Everything from the first line of the material below through the line containing "AddTxnPage l (at_accounts" must be retyped exactly, and nothing past it.
[[ ENTRIES PROVIDED open ]]
(** The initial state at the time value [now]: the date is
    [new Date().toISOString().split('T')[0]]. *)
Definition add_txn_init (now : Z) : add_txn_page :=
  AddTxnPage false (AVal []) (AVal []) (TxnForm "" "" "DEBIT" "" "" (utc_today now)).

Definition set_at_loading (l : bool) (p : add_txn_page) : add_txn_page :=
  AddTxnPage l (at_accounts p) (at_categories p) (at_formData p).
Definition set_at_accounts (v : api_value (list opt_item)) (p : add_txn_page) : add_txn_page :=
  AddTxnPage (at_loading p) v (at_categories p) (at_formData p).
Definition set_at_categories (v : api_value (list opt_item)) (p : add_txn_page) : add_txn_page :=
  AddTxnPage (at_loading p) (at_accounts p) v (at_formData p).
Definition set_formData (f : txn_form -> txn_form) (p : add_txn_page) : add_txn_page :=
  AddTxnPage (at_loading p) (at_accounts p) (at_categories p) (f (at_formData p)).

Definition with_merchant v f := TxnForm v (tf_amount f) (tf_type f) (tf_accountId f) (tf_categoryId f) (tf_txnDate f).
Definition with_amount v f := TxnForm (tf_merchant f) v (tf_type f) (tf_accountId f) (tf_categoryId f) (tf_txnDate f).
Definition with_type v f := TxnForm (tf_merchant f) (tf_amount f) v (tf_accountId f) (tf_categoryId f) (tf_txnDate f).
Definition with_accountId v f := TxnForm (tf_merchant f) (tf_amount f) (tf_type f) v (tf_categoryId f) (tf_txnDate f).
Definition with_categoryId v f := TxnForm (tf_merchant f) (tf_amount f) (tf_type f) (tf_accountId f) v (tf_txnDate f).
Definition with_txnDate v f := TxnForm (tf_merchant f) (tf_amount f) (tf_type f) (tf_accountId f) (tf_categoryId f) v.

(** [accData.length > 0 ? accData[0].id.toString() : ...]: an object
    that is not an array has no [length]. *)
Definition first_id (v : api_value (list opt_item)) : option string :=
  match v with
  | AVal (a :: _) => Some (js_int_to_string (oi_id a))
  | _ => None
  end.
(* ===== verification/App.v ===== *)
(** * The root layout and the app router ([src/frontend/src/app/layout.tsx])

    [RootLayout] renders every page inside one [AuthProvider], followed
    by the [BottomNav].  The App Router picks the page from the path
    ([src/frontend/src/app/<path>/page.tsx]).  A client-side navigation
    ([router.push] in [login] and [logout], a [Link], the add forms'
    redirects) mounts the page of the new path with its initial state,
    while the layout, and with it the provider and its state, stays
    mounted.  Here a page's state is one of the pages' records, [mount_page]
    is the router's table, [app_navigate] the mount that follows a change
    of path, [page_context] the provider's value every page reads, and
    [root_layout] the layout's render.  The theorems follow a login from
    the login page to the dashboard across that navigation, and compare
    the dashboard and the ingest page in a tab without a session. *)

From S2P Require Import Prelude Js JsDate Storage Async Api Auth AuthPages Ingest Dashboard Lists Forms.
From Stdlib Require Import PrimFloat.

Local Open Scope string_scope.

(** The state of the page mounted under the layout. *)
Inductive page_state :=
| PHome (d : dashboard)
| PLogin (p : form_page)
| PRegister (p : form_page)
| PIngest (p : ingest_page)
| PAccounts (p : list_page acct_item)
| PAddAccount (p : add_account_page)
| PCategories (p : list_page cat_item)
| PAddCategory (p : add_category_page)
| PTransactions (t : txns_page)
| PAddTransaction (p : add_txn_page)
| PNotFound.

(** The App Router's table: the directories of [src/app] that hold a
    [page.tsx], each page in its initial state; [now] is the time value of the
    clock when it mounts, which gives the transaction form its date. *)
Definition mount_page (now : Z) (path : string) : page_state :=
  if String.eqb path "/" then PHome dashboard_init
  else if String.eqb path "/login" then PLogin form_init
  else if String.eqb path "/register" then PRegister form_init
  else if String.eqb path "/ingest" then PIngest ingest_init
  else if String.eqb path "/accounts" then PAccounts list_page_init
  else if String.eqb path "/accounts/add" then PAddAccount add_account_init
  else if String.eqb path "/categories" then PCategories list_page_init
  else if String.eqb path "/categories/add" then PAddCategory add_category_init
  else if String.eqb path "/transactions" then PTransactions txns_init
  else if String.eqb path "/transactions/add" then PAddTransaction (add_txn_init now)
  else PNotFound.

(** The app in a tab: the browser (provider state, [localStorage], the
    router's path), the path the mounted page was mounted for, and the
    page's state. *)
Record app (St : Type) := App {
  app_browser : browser St;
  app_path : string;
  app_page : page_state;
}.
Arguments App {St} app_browser app_path app_page.
Arguments app_browser {St} a.
Arguments app_path {St} a.
Arguments app_page {St} a.

(** After a handler ran: when it changed the path, the page of the new
    path mounts in its initial state; the browser, and the provider's
    state in it, are kept. *)
Definition app_navigate {St} (now : Z) (a : app St) : app St :=
  if String.eqb (b_path (app_browser a)) (app_path a) then a
  else App (app_browser a) (b_path (app_browser a)) (mount_page now (b_path (app_browser a))).

(** What the mounted page renders; a path without a page shows the
    router's 404 page. *)
Inductive page_view :=
| VHome (r : render dash_view)
| VForm (v : form_view)
| VAccounts (r : render (list acct_row * bool))
| VCategories (r : render (list cat_row * bool))
| VTransactions (r : render (list txn_row_view * txns_footer))
| VIngest (r : render (string * ingest_panel))
| VAddAccount (v : form_chrome * account_form)
| VAddCategory (v : form_chrome * string)
| VAddTransaction (v : form_chrome * txn_form * list string * list string)
| VNotFound.

Definition page_view_of {St} (en : engine) (b : browser St) (pg : page_state) : page_view :=
  match pg with
  | PHome d => VHome (dashboard_view en b d)
  | PLogin p => VForm (login_view p)
  | PRegister p => VForm (register_view p)
  | PAccounts p => VAccounts (accounts_view p)
  | PCategories p => VCategories (categories_view p)
  | PTransactions t => VTransactions (transactions_view en t)
  | PIngest p => VIngest (ingest_view en p)
  | PAddAccount p => VAddAccount (add_account_view p)
  | PAddCategory p => VAddCategory (add_category_view p)
  | PAddTransaction p => VAddTransaction (add_txn_view p)
  | PNotFound => VNotFound
  end.

(** [RootLayout]: the page, then [BottomNav] for the current path. *)
Record layout_view := LayoutView { lv_page : page_view; lv_nav : option (list (string * bool)) }.

Definition root_layout {St} (en : engine) (b : browser St) (pg : page_state) : layout_view :=
  LayoutView (page_view_of en b pg) (bottom_nav (b_path b)).

(** Every page is rendered inside [<AuthProvider>]: the context its
    [useAuth()] reads is the provider's value. *)
Definition page_context {St} `{WebStorageLaws St} (b : browser St) : option auth_context :=
  Some (provider_value b).

(** ** A login, across the navigation, to the dashboard *)

Section LoginToDashboard.
Context {St : Type} `{WebStorageLaws St}.

Definition token_response (t : string) : fetch_result login_resp :=
  FResp (Response 200 "OK" (BJson (LoginResp (JSStr t)))).

Lemma get_request_bearer (st : St) endpoint t :
  getItem st TOKEN_KEY = Some t -> t <> "" ->
  req_headers (request_of st endpoint get_options) !! "Authorization" = Some ("Bearer " ++ t).
Proof.
  intros Ht Hne. unfold request_of. simpl. rewrite (left_id ∅ (∪)).
  apply getHeaders_authorization. by exists t.
Qed.

(** C18. A login crosses the navigation to the dashboard with its
    session.  On the login page, mounted with the provider loaded, the
    bottom navigation is hidden and submitting sends the login request.
    When the server answers with token [T1], [login] pushes ["/"], and
    the router mounts the dashboard in its initial state under the same
    provider, with no reload and no new read of [localStorage].  The
    layout then shows the dashboard with total 0 and "Loading...", and
    the bottom navigation with Home active.  The dashboard's data effect
    sends its two requests with [Authorization: Bearer T1] (spec §4.3,
    §4.5). *)
Theorem login_then_dashboard en (b : browser St) (p : form_page) now :
  a_isLoading (b_auth b) = false -> b_path b = "/login" ->
  lv_nav (root_layout en b (PLogin p)) = None /\
  exists k,
    run login_handleSubmit (b, p) =
      ((b, set_loading true (set_error "" p)),
       [pending1 (T := login_resp) (login_request (b_storage b) (fp_email p) (fp_password p)) k]) /\
    forall p',
      let s' := fst (run (k (token_response "T1")) (b, p')) in
      let a' := app_navigate now (App (fst s') "/login" (PLogin (snd s'))) in
      app_page a' = PHome dashboard_init /\
      root_layout en (app_browser a') (app_page a') =
        LayoutView (VHome (RShows (DashView dash_links true 0%float dash_trends ActLoading)))
          (Some [("/", true); ("/transactions", false); ("/transactions/add", false);
                 ("/accounts", false); ("/categories", false)]) /\
      exists r1 r2 k2,
        run data_effect (app_browser a', dashboard_init) = ((app_browser a', dashboard_init), [pending2 (T1 := list account) (T2 := txn_page) r1 r2 k2]) /\
        req_headers r1 !! "Authorization" = Some "Bearer T1" /\
        req_headers r2 !! "Authorization" = Some "Bearer T1".
Proof.
  intros Hl Hp. split; [by unfold root_layout; simpl; rewrite Hp|].
  eexists. split; [reflexivity|]. intros p'. cbn.
  split; [reflexivity|]. split.
  - unfold root_layout, page_view_of, dashboard_view, dashboard_renders. simpl. by rewrite Hl.
  - do 3 eexists. split; [reflexivity|].
    split; apply get_request_bearer; [apply (login_storage_token (JSStr "T1"))|done|apply (login_storage_token (JSStr "T1"))|done].
Qed.
End LoginToDashboard.

(** ** The pages without a session *)

Section NoSession.
Context {St : Type} `{WebStorageLaws St}.

Lemma get_request_no_bearer (st : St) endpoint :
  has_token st = false -> req_headers (request_of st endpoint get_options) !! "Authorization" = None.
Proof.
  intros Ht. unfold request_of. simpl. rewrite (left_id ∅ (∪)).
  destruct (getHeaders st !! "Authorization") as [v|] eqn:E; [|done].
  apply getHeaders_authorization in E as (t & Hg & Hne & _).
  unfold has_token in Ht. rewrite Hg in Ht. apply truthy_JSStr in Hne.
  change (truthy (JSStr t) = false) in Ht. congruence.
Qed.

(** C22. Only the dashboard requires a session.  In a tab opened with no
    session stored, [useAuth] works on every page, since the layout
    provides it.  The dashboard renders nothing and its effect
    navigates to ["/login"].  The ingest page has no such guard.
    Mounted at ["/ingest"], it renders its entry form and the tab
    "Review (0)", the review tab can be opened, and its mount fetch
    sends [GET /api/proposals] without an [Authorization] header.  The spec makes proposal review reachable
    only with a valid session (spec §1, §4.3). *)
Theorem ingest_without_session en (b0 : browser St) now :
  has_token (b_storage b0) = false ->
  let b := reload b0 in
  useAuth (page_context b) = inl (AuthContext (a_user (b_auth b)) (a_token (b_auth b)) false false) /\
  dashboard_view en b dashboard_init = RNull /\
  b_path (fst (redirect_effect (b, dashboard_init))) = "/login" /\
  mount_page now "/ingest" = PIngest ingest_init /\
  page_view_of en b (mount_page now "/ingest") = VIngest (RShows ("Review (0)", PanelEntry "" false true)) /\
  ingest_enabled ingest_init (EvTab TabProposals) = true /\
  exists k,
    run (ingest_handler EvMount) (b, ingest_init) =
      ((b, ingest_init), [pending1 (T := list proposal) (request_of (b_storage b0) "/proposals" get_options) k]) /\
    req_headers (request_of (b_storage b0) "/proposals" get_options) !! "Authorization" = None.
Proof.
  intros Ht b.
  assert (Ha : isAuthenticated b = false) by (unfold b; rewrite reload_isAuthenticated; exact Ht).
  assert (Hl : a_isLoading (b_auth b) = false) by apply reload_not_loading.
  split; [unfold useAuth, page_context, provider_value; by rewrite Ha, Hl|].
  split; [unfold dashboard_view, dashboard_renders; by rewrite Ha, Hl, andb_false_r|].
  split; [unfold redirect_effect; cbn [fst]; by rewrite Ha, Hl|].
  split; [reflexivity|]. split; [vm_compute; reflexivity|]. split; [reflexivity|].
  eexists. split; [reflexivity|]. by apply get_request_no_bearer.
Qed.
End NoSession.

(** ** Witnesses *)

(** A tab opened on the login page with nothing stored. *)
Definition login_tab : browser (gmap string string) := reload (Browser ∅ auth_init "/login").

Lemma login_then_dashboard_witness :
  a_isLoading (b_auth login_tab) = false /\ b_path login_tab = "/login" /\
  lv_nav (root_layout utc_en_US login_tab (PLogin form_init)) = None /\
  exists k,
    run login_handleSubmit (login_tab, form_init) =
      ((login_tab, set_loading true (set_error "" form_init)),
       [pending1 (T := login_resp) (login_request (b_storage login_tab) (fp_email form_init) (fp_password form_init)) k]) /\
    forall p',
      let s' := fst (run (k (token_response "T1")) (login_tab, p')) in
      let a' := app_navigate 1740787200000 (App (fst s') "/login" (PLogin (snd s'))) in
      app_page a' = PHome dashboard_init /\
      root_layout utc_en_US (app_browser a') (app_page a') =
        LayoutView (VHome (RShows (DashView dash_links true 0%float dash_trends ActLoading)))
          (Some [("/", true); ("/transactions", false); ("/transactions/add", false);
                 ("/accounts", false); ("/categories", false)]) /\
      exists r1 r2 k2,
        run data_effect (app_browser a', dashboard_init) = ((app_browser a', dashboard_init), [pending2 (T1 := list account) (T2 := txn_page) r1 r2 k2]) /\
        req_headers r1 !! "Authorization" = Some "Bearer T1" /\
        req_headers r2 !! "Authorization" = Some "Bearer T1".
Proof.
  assert (Hl : a_isLoading (b_auth login_tab) = false) by reflexivity.
  assert (Hp : b_path login_tab = "/login") by reflexivity.
  split; [exact Hl|]. split; [exact Hp|].
  exact (login_then_dashboard utc_en_US login_tab form_init 1740787200000 Hl Hp).
Defined.

Lemma ingest_without_session_witness :
  has_token (b_storage (Browser (∅ : gmap string string) auth_init "/ingest")) = false /\
  dashboard_view utc_en_US (reload (Browser (∅ : gmap string string) auth_init "/ingest")) dashboard_init = RNull.
Proof.
  assert (Ht : has_token (b_storage (Browser (∅ : gmap string string) auth_init "/ingest")) = false) by reflexivity.
  split; [exact Ht|].
  exact (proj1 (proj2 (ingest_without_session utc_en_US (Browser ∅ auth_init "/ingest") 1740787200000 Ht))).
Defined.
Lemma lazyUpTo_broken (close a rest : string) :
  Markup.braceFree a = true ->
  Markup.lazyUpTo (String "{" close) (a +:+ String "010" rest) = None.
Proof.
  induction a as [|c a IH].
  - intros _. rewrite app_empty. reflexivity.
  - cbn [Markup.braceFree]. intros [Hc%negb_true_iff Hb]%andb_prop.
    rewrite app_cons. cbn [Markup.lazyUpTo Markup.startsWith].
    rewrite Ascii.eqb_sym, Hc. cbn [andb]. rewrite IH by done.
    by destruct (Markup.lineTerminatorAt _).
Qed.

Lemma replaceAll_unmatched (open close : string) (f : string -> string) (s : string) :
  Markup.unmatched open close s = true -> Markup.replaceAll open close f 0 s = s.
Proof.
  induction s as [|c s IH]; [done|]. cbn [Markup.unmatched Markup.replaceAll].
  destruct (Markup.matchAt open close (String c s)); [done|]. intros Hs. by rewrite IH.
Qed.

Lemma unmatched_cons (open close : string) (c : ascii) (s : string) :
  Markup.matchAt open close (String c s) = None ->
  Markup.unmatched open close s = true ->
  Markup.unmatched open close (String c s) = true.
Proof. intros Hm Hs. cbn [Markup.unmatched]. by rewrite Hm. Qed.

Lemma unmatched_plain_prefix (open close pre s : string) :
  Markup.braceFree pre = true ->
  Markup.unmatched (String "{" open) close s = true ->
  Markup.unmatched (String "{" open) close (pre +:+ s) = true.
Proof.
  induction pre as [|c pre IH]; [done|]. cbn [Markup.braceFree].
  intros [Hc%negb_true_iff Hb]%andb_prop Hs. rewrite app_cons.
  apply unmatched_cons; [by apply matchAt_no_brace|by apply IH].
Qed.

Lemma unmatched_plain (open close s : string) :
  Markup.braceFree s = true -> Markup.unmatched (String "{" open) close s = true.
Proof.
  intros Hs. rewrite <- (app_empty_r s). by apply unmatched_plain_prefix.
Qed.

(** The leftmost tagged piece after plain text is replaced, and the
    search goes on behind its closing tag. *)
Lemma replaceAll_tagged (open close : string) (f : string -> string) (pre inner post : string) :
  Markup.braceFree pre = true ->
  Markup.braceFree inner = true ->
  Markup.oneLine inner = true ->
  Markup.replaceAll (String "{" open) (String "{" close) f 0
    (pre +:+ String "{" open +:+ inner +:+ String "{" close +:+ post)
  = pre +:+ f inner +:+ Markup.replaceAll (String "{" open) (String "{" close) f 0 post.
Proof.
  intros Hpre Hinner Hline.
  rewrite replaceAll_plain_prefix by done. f_equal.
  rewrite (app_cons "{" open). cbn [Markup.replaceAll]. unfold Markup.matchAt.
  rewrite <- (app_cons "{" open), startsWith_app, dropStart_app, lazyUpTo_found by done.
  f_equal. rewrite <- !app_assoc_string.
  replace (String.length (String "{" open) + String.length inner
           + String.length (String "{" close) - 1)%nat
    with (String.length ((open +:+ inner) +:+ String "{" close)).
  - by rewrite replaceAll_skip.
  - rewrite !length_app_string. cbn [String.length]. lia.
Qed.

Lemma openTag_cons (color : string) : Markup.openTag color = String "{" (color +:+ "}").
Proof. unfold Markup.openTag. by rewrite app_cons, app_empty. Qed.

Lemma closeTag_cons (color : string) :
  Markup.closeTag color = String "{" (String "/" (color +:+ "}")).
Proof. unfold Markup.closeTag. by rewrite !app_cons, app_empty. Qed.

Lemma applyStyle_unmatched (chalk : string -> string -> string) (s color : string) :
  Markup.unmatched (Markup.openTag color) (Markup.closeTag color) s = true ->
  Markup.applyStyle chalk s color = s.
Proof. intros Hs. unfold Markup.applyStyle. by apply replaceAll_unmatched. Qed.

Lemma matchAt_open (open close x : string) :
  Markup.matchAt (String "{" open) close (String "{" (open +:+ x)) = Markup.lazyUpTo close x.
Proof.
  unfold Markup.matchAt. cbn [Markup.startsWith String.length Markup.dropStart].
  by rewrite Ascii.eqb_refl, startsWith_app, dropStart_app.
Qed.

(** An opening tag whose closing tag is cut off by a line feed starts no
    match, and neither does anything inside it. *)
Lemma unmatched_open_broken (color a rest : string) :
  Markup.braceFree color = true ->
  Markup.braceFree a = true ->
  Markup.unmatched (Markup.openTag color) (Markup.closeTag color) (String "010" rest) = true ->
  Markup.unmatched (Markup.openTag color) (Markup.closeTag color)
    (Markup.openTag color +:+ a +:+ String "010" rest) = true.
Proof.
  intros Hcolor Ha Hrest. rewrite closeTag_cons, openTag_cons in *.
  rewrite app_cons. apply unmatched_cons.
  - rewrite matchAt_open. by apply lazyUpTo_broken.
  - rewrite <- app_assoc_string. apply unmatched_plain_prefix; [|done].
    rewrite !braceFree_app, Hcolor, Ha. reflexivity.
Qed.

Lemma unmatched_open_unclosed (color rest : string) :
  Markup.braceFree color = true ->
  Markup.braceFree rest = true ->
  Markup.unmatched (Markup.openTag color) (Markup.closeTag color)
    (Markup.openTag color +:+ rest) = true.
Proof.
  intros Hcolor Hrest. rewrite closeTag_cons, openTag_cons.
  rewrite app_cons. apply unmatched_cons.
  - rewrite matchAt_open. by apply lazyUpTo_unclosed.
  - apply unmatched_plain. rewrite !braceFree_app, Hcolor, Hrest. reflexivity.
Qed.
(** C3, as amended.  For a capacity [maxSize >= 0] and every
    sequence of cache operations ([get], [set] with any value and
    ttl, [del], [clear], [cleanup]) that starts from the empty cache
    and in which no [set] overwrites a stored entry: the counter
    [currentSize] equals the sum of the sizes of the stored entries,
    and that sum is at most [maxSize] unless the cache holds exactly
    one entry whose own size exceeds [maxSize]. *)
Theorem cache_capacity_invariant (ops : list cache_op) :
  0 <= maxSize ->
  no_overwrite maxSize defaultTtl ops Cache.createCache = true ->
  let st := exec_all maxSize defaultTtl ops Cache.createCache in
  Cache.currentSize st = live_size (Cache.cache st) /\
  (live_size (Cache.cache st) <= maxSize \/
   exists k e, Cache.cache st = [(k, e)] /\ maxSize < Cache.size e).
Proof.
  intros Hmax Hfresh st.
  destruct (exec_all_inv ops _ Hfresh createCache_inv)
    as (_ & Hacc & _ & Hbound).
  fold st in Hacc, Hbound. split; [done|].
  destruct Hbound as [Hle|Hlen]; [by left|].
  destruct (Cache.cache st) as [|[k e] [|? ?]] eqn:Hc;
    simpl in *; [left; lia| |lia].
  destruct (decide (Cache.size e <= maxSize)); [left; lia|].
  right. exists k, e. split; [done|lia].
Qed.

End capacity.

End cache_facts.

(** *** Eviction order *)

Section eviction.

Variables (maxSize : Z).
(** [getPackages]: a copy of the table. *)
Definition getPackages (table : list PackageData) : list PackageData := table.

(** [getPackagesForUser] *)
Definition getPackagesForUser (username' : string) (table : list PackageData)
  : list PackageData :=
  List.filter (fun p => String.eqb (username p) username') table.

Definition submit (table : list PackageData) (r : Request) : list PackageData :=
  snd (createPackage (requestedId r) (forUser r) (departure r) (pickup r) table).

(** The table after a series of [createPackage] calls. *)
Definition runRequests (rs : list Request) (table : list PackageData) : list PackageData :=
  foldl submit table rs.

(** What [createPackage] checks before it stores a package. *)
Definition wellFormed (p : PackageData) : Prop :=
  trim (id p) <> "" /\ username p <> "" /\
  trim (departureLocation p) <> "" /\ trim (pickupLocation p) <> "".

Lemma blank_false (s : string) : blank s = false <-> s <> "".
Proof. unfold blank. apply String.eqb_neq. Qed.

Lemma known_id (pid : string) (table : list PackageData) :
  existsb (fun p => String.eqb (id p) pid) table = true <-> In pid (map id table).
Proof.
  rewrite existsb_exists, in_map_iff. split.
  - intros (p & Hin & E). apply String.eqb_eq in E. eauto.
  - intros (p & E & Hin). exists p. split; [exact Hin|]. now apply String.eqb_eq.
Qed.

(** The two ways a call can end. *)
Lemma createPackage_cases (pid u d pk : string) (table : list PackageData) :
  (exists why, createPackage pid u d pk table = (inl why, table)) \/
  (createPackage pid u d pk table
   = (inr {| id := pid; username := u; departureLocation := d; pickupLocation := pk |},
      table ++ [{| id := pid; username := u; departureLocation := d;
                   pickupLocation := pk |}]) /\
   ~ In pid (map id table) /\
   wellFormed {| id := pid; username := u; departureLocation := d; pickupLocation := pk |}).
Proof.
  unfold createPackage.
  destruct (existsb _ table) eqn:Hex; [left; eauto|].
  destruct (blank (trim pid)) eqn:H1; [left; eauto|].
  destruct (blank u) eqn:H2; [left; eauto|].
  destruct (blank (trim d)) eqn:H3; [left; eauto|].
  destruct (blank (trim pk)) eqn:H4; [left; eauto|].
  right. simpl. split; [reflexivity|]. split.
  - intros Hin. apply known_id in Hin. congruence.
  - unfold wellFormed. simpl. rewrite <- !blank_false. auto.
Qed.

Lemma packages_unique : NoDup (map id packages).
Proof.
  simpl. apply NoDup_cons. split.
  - intros H. apply list_elem_of_singleton in H. discriminate.
  - apply NoDup_singleton.
Qed.

Lemma submit_unique (table : list PackageData) (r : Request) :
  NoDup (map id table) -> NoDup (map id (submit table r)).
Proof.
  intros Hnd. unfold submit.
  destruct (createPackage_cases (requestedId r) (forUser r) (departure r) (pickup r) table)
    as [[why ->]|(-> & Hfresh & _)]; simpl; [exact Hnd|].
  rewrite map_app. simpl. apply NoDup_app. split; [exact Hnd|]. split.
  - intros x Hx Hx'. apply list_elem_of_singleton in Hx'. subst x.
    apply Hfresh. now apply list_elem_of_In.
  - apply NoDup_singleton.
Qed.

(** X12. Package numbers stay unique: after any series of
    [createPackage] calls on the module's table no two packages share an
    id. *)
Theorem package_ids_stay_unique (rs : list Request) :
  NoDup (map id (runRequests rs packages)).
Proof.
  unfold runRequests. generalize packages_unique. generalize packages.
  induction rs as [|r rs IH]; intros table Hnd; simpl; [exact Hnd|].
  apply IH. now apply submit_unique.
Qed.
[[ ENTRIES PROVIDED closed ]]
■ **PROBLEM SOLUTION**
(** The initial state at the time value [now]: the date is
    [new Date().toISOString().split('T')[0]]. *)
Definition add_txn_init (now : Z) : add_txn_page :=
  AddTxnPage false (AVal []) (AVal []) (TxnForm "" "" "DEBIT" "" "" (utc_today now)).

Definition set_at_loading (l : bool) (p : add_txn_page) : add_txn_page :=
  AddTxnPage l (at_accounts p) (at_categories p) (at_formData p).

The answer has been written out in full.